Live-streaming is a growing pastime of all generations. It launched with video-games on Twitch, but now there are livestreams of any activity like ballot-counting or night sky-gazing.

This new medium gives rise to a possibly new and better learning model, which could be called “Learn-Streaming.”

  1. Livestream my learning
  2. Teach someone else what I learned
  3. Condense the results into a short summary
  1. Learn by myself while live streaming my progress and talking to the community to learn the new thing. This could be a video game, mathematics, cooking, anything.
  2. Call on a lucky community member and teach them my learnings while live streaming this progress to get live feedback. Teaching something is the best way to learn it.
  3. Number three. Create a concise, refined summary of my learnings in the form of a short video or blog post for others.

The old learning model skips to #2 or even #3.
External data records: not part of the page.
(** ** Sequences of calls *)

(** One call of a method of the class, by the extension
    ([call_register], [call_dispose], [call_addRequest]) or by the main
    thread (the others). *)
Inductive Call :=
| call_register (extension id : string) (provider : InteractiveSessionProvider.t)
| call_dispose (handle : Z)
| call_addRequest (context : JsValue)
| call_prepare (handle : Z) (initialState : JsValue) (token : CancellationToken)
| call_resolve (handle sessionId : Z) (context : JsValue) (token : CancellationToken)
| call_suggestions (handle : Z) (token : CancellationToken)
| call_reply (handle sessionId : Z) (request : IInteractiveRequestDto.t)
             (token : CancellationToken)
| call_slashCommands (handle sessionId : Z) (token : CancellationToken)
| call_release (sessionId : Z).

(** What a call gave out: a provider handle, a session id, or neither. *)
Inductive Issued :=
| issued_handle (handle : Z)
| issued_id (id : Z)
| issued_nothing.

Definition issued_of_prepare (c : Completion (option IInteractiveSessionDto.t)) : Issued :=
  match c with
  | Return (Some dto) => issued_id (IInteractiveSessionDto.id dto)
  | _ => issued_nothing
  end.

Section Calls.
Variable CompletionItemKind_from : JsValue -> JsValue.

  (** The state after a call and what the call issued. *)
Definition exec (c : Call) (s : State) : Issued * State :=
    match c with
    | call_register extension id provider =>
        match registerInteractiveSessionProvider extension id provider s with
        | (Return handle, s') => (issued_handle handle, s')
        | (Throw _, s') => (issued_nothing, s')
        end
    | call_dispose handle => (issued_nothing, snd (dispose_registration handle s))
    | call_addRequest context => (issued_nothing, snd (addInteractiveSessionRequest context s))
    | call_prepare handle initialState token =>
        let r := prepareInteractiveSession handle initialState token s in
        (issued_of_prepare (fst r), snd r)
    | call_resolve handle sessionId context token =>
        (issued_nothing, snd (resolveInteractiveRequest handle sessionId context token s))
    | call_suggestions handle token =>
        (issued_nothing, snd (provideInitialSuggestions handle token s))
    | call_reply handle sessionId request token =>
        (issued_nothing, snd (provideInteractiveReply handle sessionId request token s))
    | call_slashCommands handle sessionId token =>
        (issued_nothing,
         snd (provideSlashCommands CompletionItemKind_from handle sessionId token s))
    | call_release sessionId => (issued_nothing, snd (releaseSession sessionId s))
    end.

  (** The calls of a sequence, one after the other: what they issued, in
      order, and the last state. *)
Fixpoint run (calls : list Call) (s : State) : list Issued * State :=
    match calls with
    | [] => ([], s)
    | c :: rest =>
        let '(i, s1) := exec c s in
        let '(issued, s2) := run rest s1 in
        (i :: issued, s2)
    end.
End Calls.

(** The provider handles and the session ids among what was issued. *)
Definition handles_of (l : list Issued) : list Z :=
  omap (fun i => if i is issued_handle h then Some h else None) l.

Definition ids_of (l : list Issued) : list Z :=
  omap (fun i => if i is issued_id id then Some id else None) l.

(** Every key of the two maps was issued by its counter. *)
Definition issued_by_counters (s : State) : Prop :=
  (forall h, is_Some (_interactiveSessionProvider s !! h) -> 0 <= h < _pool s) /\
  (forall id, is_Some (_interactiveSessions s !! id) -> 0 <= id < _nextId s).

(** The capabilities that were called during the step from [s] to [s'],
    in order. *)
Definition calls_during (s s' : State) : list Capability :=
  snd <$> drop (length (invoked s)) (invoked s').

(** The progress increments among the calls on the proxy. *)
Definition progress_of (l : list ProxyCall) : list (Z * Z * string) :=
  omap (fun c => if c is acceptInteractiveResponseProgress_ h i part
                 then Some (h, i, part) else None) l.

(** The calls on the proxy and on the log during the step from [s] to [s']. *)
Definition proxy_during (s s' : State) : list ProxyCall :=
  drop (length (_proxy s)) (_proxy s').

Definition log_during (s s' : State) : list LogEntry :=
  drop (length (logService s)) (logService s').

(** [m] takes every state to one that is [R]-related to it, however it
    settles. *)
Definition steps_within (R : State -> State -> Prop) {A} (m : M A) : Prop :=
  forall s, R s (snd (m s)).

(** The counters and the two maps are the same. *)
Definition same_registry (s s' : State) : Prop :=
  _pool s' = _pool s /\ _nextId s' = _nextId s /\
  _interactiveSessionProvider s' = _interactiveSessionProvider s /\
  _interactiveSessions s' = _interactiveSessions s.

(** The descriptor of a session that was stored under [id]. *)
Definition descriptor (id : Z) (session : InteractiveSession.t) : IInteractiveSessionDto.t :=
  IInteractiveSessionDto.mk id
    (InteractiveSessionParticipantInformation.name <$> InteractiveSession.requester session)
    (InteractiveSession.requester session ≫= InteractiveSessionParticipantInformation.icon)
    (InteractiveSessionParticipantInformation.name <$> InteractiveSession.responder session)
    (InteractiveSession.responder session ≫= InteractiveSessionParticipantInformation.icon).

(** The calls on the proxy that forward the increments of one run. *)
Definition progress_calls (handle sessionId : Z) (increments : list InteractiveProgress.t)
  : list ProxyCall :=
  (fun p => acceptInteractiveResponseProgress_ handle sessionId
              (InteractiveProgress.content p)) <$> increments.

(** The result that the progressive mode goes on with, by how
    [provideResponseWithProgress] settled. *)
Definition result_of (c : Completion (option InteractiveResponseForProgress.t))
  : InteractiveResponseForProgress.t :=
  match c with
  | Return (Some result) => result
  | Return None =>
      InteractiveResponseForProgress.mk None None
        (Some (InteractiveResponseErrorDetails.mk "Provider returned null response" None))
  | Throw err =>
      InteractiveResponseForProgress.mk None None
        (Some (InteractiveResponseErrorDetails.mk
                 ("Error from provider: " +:+ JsError.message err) (Some true)))
  end.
With the new learning model, we can watch the progress of people striving to gain mastery in real-time. We can see how long it takes to do step #1 and how many mistakes that amateurs make to become masters. Instead of splicing the movie montage in between the entertaining bits, we can now see the blood, sweat, and tears from hard work.
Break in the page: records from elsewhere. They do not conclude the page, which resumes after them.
(** * show_cleaning: a shallow embedding of the TV-show cleaning script

    The script [show_cleaning.py] is a straight-line pipeline over one
    pandas DataFrame: load, [dropna], [drop_duplicates], [sort_values],
    [reset_index], [astype(int)], three aggregates, and a matplotlib chart.

    The embedding has two layers.  The library layer ([Py], [Np], [Pd],
    [Plt]) gives the primitives the script calls, as functions on lists of
    rows; the script layer ([Script]) is the script itself, statement by
    statement, with the names it uses.

    Data.  A DataFrame is a list of rows in row order, each row carrying its
    index label.  The script reads three columns, and a cell of each is what
    [read_csv] leaves there.  An entry of the [title] or of the [year]
    column is a text, a number, or missing: a column is loaded as numbers
    when every entry of it is an integer numeral or empty, and as texts
    otherwise, so the entries of one column of a loaded frame are of one
    kind.  In a numeric column with missing entries the numbers are floats,
    and a number stands for its value.  An [episodes] cell is an integer
    (int64 or uint64), a float64 (NaN for a missing entry), a boolean or a
    [str].  [episodes] is the one column whose dtype the script changes, so
    a row is parametric in the type of that field: loaded cells ([cell])
    before [astype(int)], int64 values ([Z]) after it.

    Effects.  Python exceptions are the [Raise] results of an error monad;
    the chart is the list of matplotlib calls made, threaded through the
    drawing code together with the way the run ends.

    Fixed-width arithmetic is written out: int64 sums wrap around, floats
    are IEEE binary64 values ([spec_float]) and are truncated toward zero by
    the integer conversion.  A [str] holds the UTF-8 bytes of its text;
    [int()] reads it by code points, with the decimal digits and white space
    of Unicode 14 (CPython 3.11). *)

From Stdlib Require Import ZArith List String Ascii Bool Lia.
From Stdlib Require Import Sorting.Sorted Sorting.Permutation.
From Stdlib Require Import Floats.SpecFloat.
Import ListNotations.

Local Open Scope string_scope.
Local Open Scope list_scope.
Local Open Scope Z_scope.

(* ================================================================== *)
(** ** Python: exceptions, [int(str)], [min] and [max] *)

Module Py.

(** The exceptions the run can end with.  [ValueError msg] is a
    [ValueError] with a fixed text.  [InvalidLiteral s] is the [ValueError]
    of [int()] on a malformed [str] [s], whose text quotes [s];
    [DigitLimit n] is the [ValueError] of [int()] on a numeral of [n] digits,
    more than the interpreter converts.  [NonFinite] is the [ValueError]
    pandas raises when a float column holding an infinity or NaN is cast to
    an integer dtype.  [OverflowError] is raised when a Python integer does
    not fit the int64 it is stored in, [TypeError] when an operator meets an
    [int] and a [str]. *)
Inductive exn : Type :=
| ValueError (msg : string)
| InvalidLiteral (s : string)
| DigitLimit (digits : Z)
| NonFinite
| OverflowError
| TypeError.

Inductive result (A : Type) : Type :=
| Ok (a : A)
| Raise (e : exn).
Arguments Ok {A} a.
Arguments Raise {A} e.

Definition bind {A B : Type} (m : result A) (k : A -> result B) : result B :=
  match m with
  | Ok a => k a
  | Raise e => Raise e
  end.

Fixpoint mapM {A B : Type} (f : A -> result B) (l : list A) : result (list B) :=
  match l with
  | [] => Ok []
  | x :: l' =>
      bind (f x) (fun y => bind (mapM f l') (fun ys => Ok (y :: ys)))
  end.

(** The bytes of a [str]. *)
Definition bytes (s : string) : list Z :=
  map (fun a => Z.of_nat (nat_of_ascii a)) (list_ascii_of_string s).

Definition is_cont (b : Z) : bool := (128 <=? b) && (b <? 192).

(** The code points of a UTF-8 byte sequence.  A byte that starts no
    well-formed sequence, which a decoded [str] never holds, is read as
    [-1]. *)
Fixpoint decode_utf8 (l : list Z) : list Z :=
  match l with
  | [] => []
  | b0 :: l1 =>
      if b0 <? 128 then b0 :: decode_utf8 l1
      else
        match l1 with
        | b1 :: l2 =>
            if (192 <=? b0) && (b0 <? 224) && is_cont b1
            then ((b0 - 192) * 64 + (b1 - 128)) :: decode_utf8 l2
            else
              match l2 with
              | b2 :: l3 =>
                  if (224 <=? b0) && (b0 <? 240) && is_cont b1 && is_cont b2
                  then ((b0 - 224) * 4096 + (b1 - 128) * 64 + (b2 - 128))
                       :: decode_utf8 l3
                  else
                    match l3 with
                    | b3 :: l4 =>
                        if (240 <=? b0) && (b0 <? 248)
                           && is_cont b1 && is_cont b2 && is_cont b3
                        then ((b0 - 240) * 262144 + (b1 - 128) * 4096
                              + (b2 - 128) * 64 + (b3 - 128))
                             :: decode_utf8 l4
                        else (-1) :: decode_utf8 l1
                    | [] => (-1) :: decode_utf8 l1
                    end
              | [] => (-1) :: decode_utf8 l1
              end
        | [] => [-1]
        end
  end.

(** The white space of Unicode beyond ASCII. *)
Definition uspace (cp : Z) : bool :=
  existsb (Z.eqb cp) [133; 160; 5760; 8232; 8233; 8239; 8287; 12288]
  || ((8192 <=? cp) && (cp <=? 8202)).

(** The code points of the digit zero of every decimal digit system of
    Unicode; the digits 0 to 9 of a system are consecutive. *)
Definition decimal_zeros : list Z :=
  [ 48; 1632; 1776; 1984; 2406; 2534; 2662; 2790; 2918; 3046; 3174; 3302;
    3430; 3558; 3664; 3792; 3872; 4160; 4240; 6112; 6160; 6470; 6608; 6784;
    6800; 6992; 7088; 7232; 7248; 42528; 43216; 43264; 43472; 43504; 43600;
    44016; 65296; 66720; 68912; 69734; 69872; 69942; 70096; 70384; 70736;
    70864; 71248; 71360; 71472; 71904; 72016; 72784; 73040; 73120; 92768;
    92864; 93008; 120782; 120792; 120802; 120812; 120822; 123200; 123632;
    125264; 130032 ].

Definition udecimal (cp : Z) : option Z :=
  option_map (fun zero => cp - zero)
             (find (fun zero => (zero <=? cp) && (cp <? zero + 10)) decimal_zeros).

(** What [int()] makes of a code point before it parses: ASCII is kept,
    Unicode white space becomes a space, a Unicode decimal digit becomes its
    ASCII digit, anything else a question mark. *)
Definition to_ascii (cp : Z) : Z :=
  if cp <? 127 then cp
  else if uspace cp then 32
  else match udecimal cp with
       | Some d => 48 + d
       | None => 63
       end.

(** The white space the parser skips: tab, LF, VT, FF, CR and space. *)
Definition is_space (c : Z) : bool := ((9 <=? c) && (c <=? 13)) || (c =? 32).

Definition is_digit (c : Z) : bool := (48 <=? c) && (c <=? 57).

Fixpoint skip_spaces (l : list Z) : list Z :=
  match l with
  | c :: l' => if is_space c then skip_spaces l' else l
  | [] => []
  end.

(** The run of decimal digits at the head of [l], single underscores allowed
    between digits: its value, its number of digits and what follows it.
    [None] on a doubled underscore or an underscore at the end of the run.
    [us] tells whether the previous character was an underscore. *)
Fixpoint scan (acc n : Z) (us : bool) (l : list Z) : option (Z * Z * list Z) :=
  match l with
  | [] => if us then None else Some (acc, n, [])
  | c :: l' =>
      if is_digit c then scan (10 * acc + (c - 48)) (n + 1) false l'
      else if c =? 95 then
             if us then None else scan acc n true l'
           else if us then None else Some (acc, n, l)
  end.

(** The most digits [int()] converts (the interpreter's default). *)
Definition max_str_digits : Z := 4300.

(** The digits of [int()], after the white space and the sign: a run of
    digits that does not start with an underscore, of at most
    [max_str_digits] digits and at least one, then white space to the end. *)
Definition int_of_digits (s : string) (neg : bool) (ds : list Z) : result Z :=
  if match ds with c :: _ => c =? 95 | [] => false end
  then Raise (InvalidLiteral s)
  else
    match scan 0 0 false ds with
    | None => Raise (InvalidLiteral s)
    | Some (v, n, rest) =>
        if max_str_digits <? n then Raise (DigitLimit n)
        else if n =? 0 then Raise (InvalidLiteral s)
        else match skip_spaces rest with
             | [] => Ok (if neg then - v else v)
             | _ :: _ => Raise (InvalidLiteral s)
             end
    end.

(** [int(s)] for a [str], in base 10: white space, an optional sign, the
    digits, white space. *)
Definition int_of_str (s : string) : result Z :=
  match skip_spaces (map to_ascii (decode_utf8 (bytes s))) with
  | c :: l =>
      if c =? 45 then int_of_digits s true l
      else if c =? 43 then int_of_digits s false l
      else int_of_digits s false (c :: l)
  | [] => int_of_digits s false []
  end.

(** The objects a column of titles or years holds once it is a Python
    list: integers and texts. *)
Inductive obj : Type :=
| PyInt (z : Z)
| PyStr (s : string).

Coercion PyInt : Z >-> obj.
Coercion PyStr : string >-> obj.

(** [a < b] and [a > b]: numbers by value, texts in code-point order; a
    number and a text do not compare. *)
Definition py_lt (a b : obj) : result bool :=
  match a, b with
  | PyInt x, PyInt y => Ok (x <? y)
  | PyStr x, PyStr y => Ok (x <? y)%string
  | _, _ => Raise TypeError
  end.

Definition py_gt (a b : obj) : result bool := py_lt b a.

(** [a + n] for an integer [n]. *)
Definition py_add (a : obj) (n : Z) : result obj :=
  match a with
  | PyInt x => Ok (PyInt (x + n))
  | PyStr _ => Raise TypeError
  end.

(** The builtins [min] and [max]: one pass that keeps the best item so far,
    replaced by an item that is smaller (greater). *)
Fixpoint min_from (m : obj) (l : list obj) : result obj :=
  match l with
  | [] => Ok m
  | x :: l' => bind (py_lt x m) (fun b => min_from (if b then x else m) l')
  end.

Fixpoint max_from (m : obj) (l : list obj) : result obj :=
  match l with
  | [] => Ok m
  | x :: l' => bind (py_gt x m) (fun b => max_from (if b then x else m) l')
  end.

Definition min (l : list obj) : result obj :=
  match l with
  | [] => Raise (ValueError "min() arg is an empty sequence")
  | x :: l' => min_from x l'
  end.

Definition max (l : list obj) : result obj :=
  match l with
  | [] => Raise (ValueError "max() arg is an empty sequence")
  | x :: l' => max_from x l'
  end.

End Py.

Notation "x <- m ;; k" := (Py.bind m (fun x => k))
  (at level 61, m at next level, right associativity).

(* ================================================================== *)
(** ** NumPy: int64, float64 and [arange] *)

Module Np.

Definition int64_min : Z := - 2 ^ 63.
Definition int64_max : Z := 2 ^ 63 - 1.

Definition in_int64 (z : Z) : bool := (int64_min <=? z) && (z <=? int64_max).

(** Two's-complement reduction of an integer to int64. *)
Definition wrap64 (z : Z) : Z := (z + 2 ^ 63) mod 2 ^ 64 - 2 ^ 63.

(** int64 addition as the [add] ufunc performs it: silently wrapping. *)
Definition add64 (a b : Z) : Z := wrap64 (a + b).

(** float64 values are IEEE binary64, as [spec_float]. *)
Definition prec : Z := 53.
Definition emax : Z := 1024.

(** The float64 nearest to an integer (round to nearest, ties to even). *)
Definition float_of_Z (z : Z) : spec_float := binary_normalize prec emax z 0 false.

(** Truncation of a finite float toward zero; [None] on NaN and infinities. *)
Definition trunc (f : spec_float) : option Z :=
  match f with
  | S754_zero _ => Some 0
  | S754_finite s m e =>
      let a := if 0 <=? e then Z.pos m * 2 ^ e else Z.pos m / 2 ^ (- e) in
      Some (if s then - a else a)
  | S754_infinity _ | S754_nan => None
  end.

(** The C cast [(int64) double] applied to the truncated value.  A value
    outside int64 is not diagnosed; on x86-64 the conversion instruction
    yields the bit pattern of [int64_min]. *)
Definition cast_int64 (t : Z) : Z := if in_int64 t then t else int64_min.

(** [np.arange(start, stop, step)] on integers, for a positive step. *)
Definition arange (start stop step : Z) : list Z :=
  map (fun i => start + Z.of_nat i * step)
      (seq 0 (Z.to_nat ((stop - start + step - 1) / step))).

(** [np.arange] on the objects the script passes: integers give the range,
    a text is rejected. *)
Definition arange_obj (start stop : Py.obj) (step : Z) : Py.result (list Z) :=
  match start, stop with
  | Py.PyInt a, Py.PyInt b => Py.Ok (arange a b step)
  | _, _ => Py.Raise Py.TypeError
  end.

End Np.

(* ================================================================== *)
(** ** pandas: cells, rows, frames and the primitives the script calls *)

Module Pd.

Import Py.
This process ultimately benefits others who struggle with failure in step #1. It reassures those who need more patience to learn slowly and foolishly. Slowly and foolishly is how to learn. There is no skipping of steps #1 and #2.

All credit to FollowGrubby via Youtube Channel

FollowGrubby (Grubby) is a Dutch gamer who made it big while playing Warcraft III. Now, his occupation is live-streaming video games for hundreds of thousands of followers and millions of views while receiving donations and subscriptions. He serves as a great example of the learning model. Imagine you want to become a better Warcraft III player. I’d recommend to Grubby for three types of content:

  1. Livestreams of his video games, testing, and practice on Twitch. He watches a replay after every game, analyzing his mistakes and improving.
  2. Long recording of the livestream of teaching the basics (2 hours).
  3. Short, sweet, quick videos showing the results of all the learnings (20 minutes).